The new NICE guidance applies to the treatment of an acute episode of aTTP in adults and in young people aged 12 years and over who weigh at least 40kg.
The decision to recommend Cablivi (caplacizumab) is based on data from the phase III HERCULES study, which compared the efficacy and safety of Cablivi compared to placebo, plus standard of care, in 145 patients with aTTP.
The results from that study showed that Cablivi in addition to standard of care, when compared to placebo, decreased the median time for platelets to recover to normal levels and reduced the risk of death, as well as recurrence of TTP or formation of major clots in blood vessels.
Although Cablivi is an ultra-rare disease treatment and was initially set to be considered with NICE’s Highly Specialised Technology (HST) process, it was finally assessed under the Single Technology Appraisal (STA) process.

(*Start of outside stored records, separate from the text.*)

(* ===== verification/EncryptedSupply.v ===== *)
(** * Encrypted supplies and fees

    What confidential minting, burning and the collection of confidential fees do
    to the amounts behind the ciphertexts of the mint and of the accounts. *)
From S2P Require Import Prelude Codec Errors Runtime Pod State ExtensionType ExtensionData Tlv.
From S2P Require Import TlvFacts TlvAlloc StateExt PackedExt Fee Authority Transfer AccountFacts.
From S2P Require Import TransferFacts AccountOps AccountOpsFacts InitOps TransferFeeOps SystemOps.
From S2P Require Import CiphertextOps CiphertextFacts ProofExtraction ConfidentialOps.
From S2P Require Import ConfidentialTransferOps ConfidentialFeeOps ConfidentialMintBurnOps.
From S2P Require Import ConfidentialFacts ProofMeaning Ledger ConfidentialLedger LedgerFacts Vaults.

Section supply.
Import confidential_mint_burn.
Context `{rt : Runtime} `{curve : Curve} `{group : !CurveGroup} `{zk : !ZkSdk} `{op : !Openings}.
Hypothesis sizes : crypto_sizes rt.
Implicit Types (w : world) (st : PodStateMut PodAccount) (m : PodStateMut PodMint).
Implicit Types (c : ConfidentialTransferAccount) (e : ConfidentialMintBurn).

(** The confidential supply of a mint, and the burnt tokens not yet subtracted from
    it. *)
Record supply_decrypted e (supply pending : Z) : Prop := {
  dec_supply : decrypts (secret (cmb_supply_elgamal_pubkey e)) (cmb_confidential_supply e) supply;
  dec_pending_burn : decrypts (secret (cmb_supply_elgamal_pubkey e)) (cmb_pending_burn e) pending;
}.

Definition supply_at w (k : Pubkey) (supply pending : Z) : Prop :=
  ∃ m e, mint_at w k = Some m ∧ get_mint_ext ConfidentialMintBurn (tlv_data m) = Ok e ∧
    supply_decrypted e supply pending.

(** The supply is encrypted for a key that has a secret. *)
Definition supply_keyed w (k : Pubkey) : Prop :=
  ∀ m e, mint_at w k = Some m → get_mint_ext ConfidentialMintBurn (tlv_data m) = Ok e →
    real_key (cmb_supply_elgamal_pubkey e).

Lemma cmb_ok e : c_ok (ext_codec (V:=ConfidentialMintBurn)) e ↔
  (length (cmb_confidential_supply e) = elgamal_ciphertext_len ∧
   length (cmb_decryptable_supply e) = ae_ciphertext_len ∧
   length (cmb_supply_elgamal_pubkey e) = elgamal_pubkey_len ∧
   length (cmb_pending_burn e) = elgamal_ciphertext_len).
Proof. reflexivity. Qed.

Lemma cmb_ok_supply e supply d : c_ok ext_codec e → length supply = elgamal_ciphertext_len →
  length d = ae_ciphertext_len → c_ok ext_codec (set_confidential_supply supply d e).
Proof. rewrite !cmb_ok. cbn. naive_solver. Qed.

Lemma cmb_ok_pending_burn e pending : c_ok ext_codec e → length pending = elgamal_ciphertext_len →
  c_ok ext_codec (set_pending_burn pending e).
Proof. rewrite !cmb_ok. cbn. naive_solver. Qed.

(** The handlers write the extension of the mint last. *)
Lemma supply_write w i m e e' s p : mint_at w (key i) = Some m →
  get_mint_ext ConfidentialMintBurn (tlv_data m) = Ok e → c_ok ext_codec e' →
  supply_decrypted e' s p → supply_at (write_mint w i (put_mint_ext e' m)) (key i) s p.
Proof.
  intros Hm He Hok Hd. exists (put_mint_ext e' m), e'. split; [|split; [|done]].
  - apply mint_at_write. apply state_ok_with_tlv; [by apply (mint_at_ok w (key i))|].
    by apply (length_put_extension PodMint e e').
  - by apply (get_put_extension PodMint e e').
Qed.

Lemma supply_read w k s p m e : supply_at w k s p → mint_at w k = Some m →
  get_mint_ext ConfidentialMintBurn (tlv_data m) = Ok e → supply_decrypted e s p ∧ c_ok ext_codec e.
Proof.
  intros (m' & e' & Hm' & He' & Hd) Hm He.
  rewrite Hm in Hm'. injection Hm' as <-. rewrite He in He'. injection He' as <-.
  split; [done|]. by apply (get_extension_ok PodMint e (tlv_data m)).
Qed.

Lemma vault_write_mint w i m k v : k ≠ key i → vault_at w k v → vault_at (write_mint w i m) k v.
Proof.
  intros Hk. apply vault_same, encrypted_data.
  unfold write_mint. rewrite data_set_data, decide_False; [done|]. congruence.
Qed.

Lemma write_mint_only ks w i m : key i ∈ ks → only_these ks w (write_mint w i m).
Proof.
  intros Hi k Hk. unfold write_mint. rewrite owner_set_data. split; [done|].
  intros Hks. rewrite data_set_data, decide_False; [done|]. by intros <-.
Qed.

(** The writes of minting and burning *)
Lemma write_vault_supply w ti mi st m c c' e e' v s p :
  key ti ≠ key mi → mint_at w (key mi) = Some m →
  get_mint_ext ConfidentialMintBurn (tlv_data m) = Ok e → c_ok ext_codec e' →
  supply_decrypted e' s p → account_at w (key ti) = Some st →
  get_account_ext ConfidentialTransferAccount (tlv_data st) = Ok c →
  Pod.amount (base st) = v_public v → c_ok ext_codec c' → decrypted c' v →
  let w' := write_mint (write_account w ti (put_account_ext c' st)) mi (put_mint_ext e' m) in
  vault_at w' (key ti) v ∧ supply_at w' (key mi) s p ∧ only_these [key ti; key mi] w w'.
Proof.
  intros Hne Hm He Hoke Hde Hst Hc Ha Hokc Hdc w'. split_and!.
  - apply vault_write_mint; [done|]. by apply (vault_write_ext w ti st c).
  - apply (supply_write _ mi m e); [|done..].
    rewrite <-Hm. apply mint_at_data. unfold write_account. by rewrite data_set_data, decide_False.
  - eapply only_these_trans; [apply only_these_write|apply write_mint_only]; set_solver.
Qed.

Lemma process_confidential_mint_step pid ti mi accounts d w w' v s p :
  proofs_hold w → c_ok ae_ciphertext_codec (md_new_decryptable_supply d) → 0 ≤ s < 2 ^ 200 →
  process_confidential_mint pid (ti :: mi :: accounts) d w = Ok w' →
  vault_at w (key ti) v → keyed w (key ti) → supply_at w (key mi) s p →
  ∃ lo hi, in_uint 16 lo ∧ in_uint 32 hi ∧ 0 ≤ s + combined lo hi < 2 ^ 64 ∧
    v_credits v + 1 ≤ v_maximum v ∧ vault_at w' (key ti) (v_receive lo hi v) ∧
    supply_at w' (key mi) (s + combined lo hi) p ∧ only_these [key ti; key mi] w w'.
Proof using sizes.
  intros Hw Hnew Hs H Hv Hvk Hsup.
  apply process_confidential_mint_Ok in H as (m & cm & e & ctx & rest & st & c & c' & ns & x & y & H).
  destruct H as (Hm & _ & _ & He & Hctx & Hne & Hst & _ & _ & _ & _ & Hc & Hcr & Hk & _ & _ & _ &
    (d1 & d2 & lo' & hi' & Hd1 & Hd2 & Hlo' & Hhi' & Hn & ->)%mint_pending_Ok & Hks & Hx & Hy & Hns &
    Hnew' & ->).
  destruct (mint_proof_meaning _ _ _ _ _ _ _ _ Hw Hctx) as (Hreal & supply & lo & hi & Hs64 & Ds & Hp).
  destruct (vault_read _ _ _ _ _ Hv Hst Hc) as (Ha & Hdec & Hok).
  destruct (supply_read _ _ _ _ _ _ Hsup Hm He) as ([De Dp] & Hoke).
  apply valid_as_destination_Ok in Hcr as (_ & _ & Hcr).
  rewrite (dec_credits _ _ Hdec), (dec_maximum _ _ Hdec) in Hcr.
  rewrite Hk in Hp. destruct (credited_ok sizes c v d1 d2 lo' hi' lo hi) as [Hokc Hdecc];
    [done..|exact (part_of _ _ _ _ _ _ 0%nat _ _ _ Hp eq_refl (Hvk _ _ Hst Hc) Hd1 Hd2)|done|done|].
  rewrite <-Hks in Hp, Ds, Hreal. destruct (part_of _ _ _ _ _ _ 1%nat _ _ _ Hp eq_refl Hreal Hx Hy) as [D3 D4].
  destruct (add_with_lo_hi_decrypts _ _ _ _ _ _ _ De D3 D4) as (z & Hz & Dz).
  rewrite Hns in Hz. injection Hz as <-. rewrite <-Hnew' in Ds.
  destruct Hp as [_ _ [Hlo Hhi]]. pose proof (combined_bound lo hi Hlo Hhi).
  assert (s + combined lo hi = supply) as <-.
  { assert (2 ^ 64 < 2 ^ 200 ∧ 2 ^ 48 < 2 ^ 200 ∧ 2 * 2 ^ 200 < 2 ^ 252) as (? & ? & ?) by done.
    apply (decrypts_inj (secret (cmb_supply_elgamal_pubkey e)) ns); [|done..]. unfold in_uint in Hs64. lia. }
  destruct (write_vault_supply w ti mi st m c (deposited lo' hi' c) e
    (set_confidential_supply ns (md_new_decryptable_supply d) e) (v_receive lo hi v)
    (s + combined lo hi) p) as (Hv' & Hs' & Ho); try done.
  { by apply cmb_ok_supply; [|eapply (decrypts_length sizes)|]. }
  exists lo, hi. done.
Qed.

Lemma process_confidential_burn_step pid ti mi accounts d w w' v s p :
  proofs_hold w → c_ok ae_ciphertext_codec (bd_new_decryptable_available_balance d) →
  0 ≤ v_available v < 2 ^ 200 →
  process_confidential_burn pid (ti :: mi :: accounts) d w = Ok w' →
  vault_at w (key ti) v → supply_at w (key mi) s p → supply_keyed w (key mi) →
  ∃ n, 0 ≤ n < 2 ^ 48 ∧ 0 ≤ v_available v - n < 2 ^ 64 ∧ vault_at w' (key ti) (v_send n v) ∧
    supply_at w' (key mi) s (p + n) ∧ only_these [key ti; key mi] w w'.
Proof using sizes.
  intros Hw Hnew Hvr H Hv Hsup Hsk.
  apply process_confidential_burn_Ok in H as (m & cm & e & ctx & ai & signers & st & c & av & pb & x & y &
    sx & sy & H).
  destruct H as (Hm & _ & _ & He & Hctx & Hne & Hst & _ & _ & _ & _ & Hc & _ & Hk & _ & _ & Hx & Hy & Hav &
    Hrem & _ & Hks & Hsx & Hsy & Hpb & ->).
  destruct (burn_proof_meaning _ _ _ _ _ _ _ _ Hw Hctx) as (Hreal & left & lo & hi & Hl & Dl & Hp).
  destruct (vault_read _ _ _ _ _ Hv Hst Hc) as (Ha & Hdec & Hok).
  destruct (supply_read _ _ _ _ _ _ Hsup Hm He) as ([De Dp] & Hoke).
  rewrite Hk in Hp, Dl, Hreal. rewrite <-Hrem in Dl.
  destruct (debited_ok sizes c v x y av lo hi left (bd_new_decryptable_available_balance d))
    as (Hleft & Hokc & Hdecc); [done..|exact (part_of _ _ _ _ _ _ 0%nat _ _ _ Hp eq_refl Hreal Hx Hy)|
    done|done|done|apply Hp|done|done|].
  rewrite <-Hks in Hp. destruct (part_of _ _ _ _ _ _ 1%nat _ _ _ Hp eq_refl (Hsk _ _ Hm He) Hsx Hsy) as [D3 D4].
  destruct (add_with_lo_hi_decrypts _ _ _ _ _ _ _ Dp D3 D4) as (z & Hz & Dz).
  rewrite Hpb in Hz. injection Hz as <-.
  destruct (write_vault_supply w ti mi st m c
    (set_available_balance av (bd_new_decryptable_available_balance d) c) e (set_pending_burn pb e) (v_send (combined lo hi) v)
    s (p + combined lo hi) Hne Hm He) as (Hv' & Hs' & Ho); try done.
  { by apply cmb_ok_pending_burn; [|eapply (decrypts_length sizes)]. }
  destruct Hp as [_ _ [Hlo Hhi]]. exists (combined lo hi). rewrite Hleft.
  split; [by apply combined_bound|]. done.
Qed.

Lemma process_apply_pending_burn_step pid mi accounts w w' s p :
  process_apply_pending_burn pid (mi :: accounts) w = Ok w' → supply_at w (key mi) s p →
  supply_at w' (key mi) (s - p) 0 ∧ only_these [key mi] w w'.
Proof using sizes.
  intros H Hsup. unfold process_apply_pending_burn in H. cbn [next_account_info] in H.
  rewrite Ok_bind in H.
  apply bind_Ok in H as (m & (_ & _ & Hm)%open_mint_Ok & (e & He & (u & _ & (ns & Hns%computed_Ok &
    [= <-])%bind_Ok)%bind_Ok)%bind_Ok).
  destruct (supply_read _ _ _ _ _ _ Hsup Hm He) as ([De Dp] & Hoke).
  destruct (subtract_decrypts _ _ _ _ _ De Dp) as (z & Hz & Dz). rewrite Hns in Hz. injection Hz as <-.
  split.
  - apply (supply_write w mi m e); [done..| |].
    + apply cmb_ok_pending_burn; [|apply (decrypts_length sizes 0 _ 0), (decrypts_zeroed sizes)].
      apply cmb_ok_supply; [done|by eapply (decrypts_length sizes)|]. by apply cmb_ok in Hoke as (_ & ? & _).
    + constructor; [done|apply (decrypts_zeroed sizes)].
  - apply write_mint_only. set_solver.
Qed.

(** A new key for the supply, if it has a secret: the amount is the same. *)
Lemma process_rotate_step pid mi accounts o w w' s p : proofs_hold w →
  process_rotate_supply_elgamal_pubkey pid (mi :: accounts) o w = Ok w' →
  supply_at w (key mi) s p → supply_keyed w' (key mi) →
  supply_at w' (key mi) s 0 ∧ (order | p) ∧ only_these [key mi] w w'.
Proof using sizes.
  intros Hw H Hsup Hsk. unfold process_rotate_supply_elgamal_pubkey in H. cbn [next_account_info] in H.
  rewrite Ok_bind in H.
  apply bind_Ok in H as (m & (_ & _ & Hm)%open_mint_Ok & (e & He & ([ctx accs] &
    Hctx%(proofs_valid Hw ProofType.CiphertextCiphertextEquality) & (u & Hk%throw_unless_eq &
    (u1 & Hc%throw_unless_eq & (u2 & Hp%throw_unless_eq & (u3 & _ & [= <-])%bind_Ok)%bind_Ok)%bind_Ok)
    %bind_Ok)%bind_Ok)%bind_Ok).
  destruct Hctx as (Hlen & Hlen' & n & Hn1 & Hn2).
  destruct (supply_read _ _ _ _ _ _ Hsup Hm He) as ([De Dp] & Hoke).
  rewrite <-Hk, <-Hc in Hn1. pose proof (proj1 (decrypts_order _ _ _ n De) Hn1) as Ho.
  set (e' := set_confidential_supply _ _ _) in *.
  assert (c_ok ext_codec e') as Hoke'.
  { apply cmb_ok in Hoke as (_ & ? & _ & ?). by apply cmb_ok. }
  assert (real_key (cc_second_pubkey ctx)) as Hr.
  { apply (Hsk (put_mint_ext e' m) e'); [|by apply (get_put_extension PodMint e e')].
    apply mint_at_write. apply state_ok_with_tlv; [by apply (mint_at_ok w (key mi))|].
    by apply (length_put_extension PodMint e e'). }
  assert (decrypts (secret (cc_second_pubkey ctx)) (cc_second_ciphertext ctx) s) as Ds.
  { apply (decrypts_order _ _ n s (Hn2 Hr)). apply Z.divide_opp_r.
    by replace (- (n - s)) with (s - n) by lia. }
  split; [|split; [|apply write_mint_only; set_solver]].
  - apply (supply_write w mi m e); [done..|].
    + constructor; cbn; [done|]. rewrite Hp. apply (decrypts_zeroed sizes).
  - rewrite Hp in Dp. apply (decrypts_order _ _ p 0) in Dp.
    replace p with (p - 0) by lia. apply Dp, (decrypts_zeroed sizes).
Qed.
End supply.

“We are pleased that NHS patients will be granted access to this treatment in the future. It has, however, been a long-awaited result, delaying access for those most in need, and one which could have been simplified if Cablivi had been assessed under the Highly Specialised Technology process,” said Deborah Lough, head of Rare Blood Disorders, UK & Ireland, Sanofi Genzyme.
“Throughout this time, we have remained committed to aTTP patients through the free supply scheme we have had in place for over two years. We now hope that the forthcoming NICE Methods Review and Innovative Drugs Fund consultation will fix the ongoing barriers for patients,” she added.